Definition bind {A B : Type} (m : result A) (k : A -> result B) : result B :=
  match m with
  | Ok a => k a
  | Raise e => Raise e
  end.

Declare Scope result_scope.
Delimit Scope result_scope with result.
Notation "x <- m ;; k" := (bind m (fun x => k))
  (at level 61, m at next level, right associativity) : result_scope.
Notation "' p <- m ;; k" := (bind m (fun x => let 'p := x in k))
  (at level 61, p pattern, m at next level, right associativity) : result_scope.

(** ** Vectors and matrices of the kernel *)

Module Linalg.
Local Open Scope R_scope.

Definition vec3 : Type := (R * R * R)%type.

(** A 3x3 matrix, stored by rows. *)
Definition mat3 : Type := (vec3 * vec3 * vec3)%type.

Definition vadd (a b : vec3) : vec3 :=
  let '(a0, a1, a2) := a in let '(b0, b1, b2) := b in
  (a0 + b0, a1 + b1, a2 + b2).

Definition vsub (a b : vec3) : vec3 :=
  let '(a0, a1, a2) := a in let '(b0, b1, b2) := b in
  (a0 - b0, a1 - b1, a2 - b2).

Definition vscale (k : R) (a : vec3) : vec3 :=
  let '(a0, a1, a2) := a in (k * a0, k * a1, k * a2).

Definition dot (a b : vec3) : R :=
  let '(a0, a1, a2) := a in let '(b0, b1, b2) := b in
  a0 * b0 + a1 * b1 + a2 * b2.

Definition cross (a b : vec3) : vec3 :=
  let '(a0, a1, a2) := a in let '(b0, b1, b2) := b in
  (a1 * b2 - a2 * b1, a2 * b0 - a0 * b2, a0 * b1 - a1 * b0).

Definition norm (a : vec3) : R := sqrt (dot a a).

Definition transpose (m : mat3) : mat3 :=
  let '((a00, a01, a02), (a10, a11, a12), (a20, a21, a22)) := m in
  ((a00, a10, a20), (a01, a11, a21), (a02, a12, a22)).

(** The matrix whose columns are the three given vectors. *)
Definition of_columns (c0 c1 c2 : vec3) : mat3 := transpose (c0, c1, c2).

Definition mvmul (m : mat3) (x : vec3) : vec3 :=
  let '(r0, r1, r2) := m in (dot r0 x, dot r1 x, dot r2 x).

◆ Your assignment: Which lines above carry the string "Notation"? Copy those lines.

◆ Answer space:
Notation "x <- m ;; k" := (bind m (fun x => k))
Notation "' p <- m ;; k" := (bind m (fun x => let 'p := x in k))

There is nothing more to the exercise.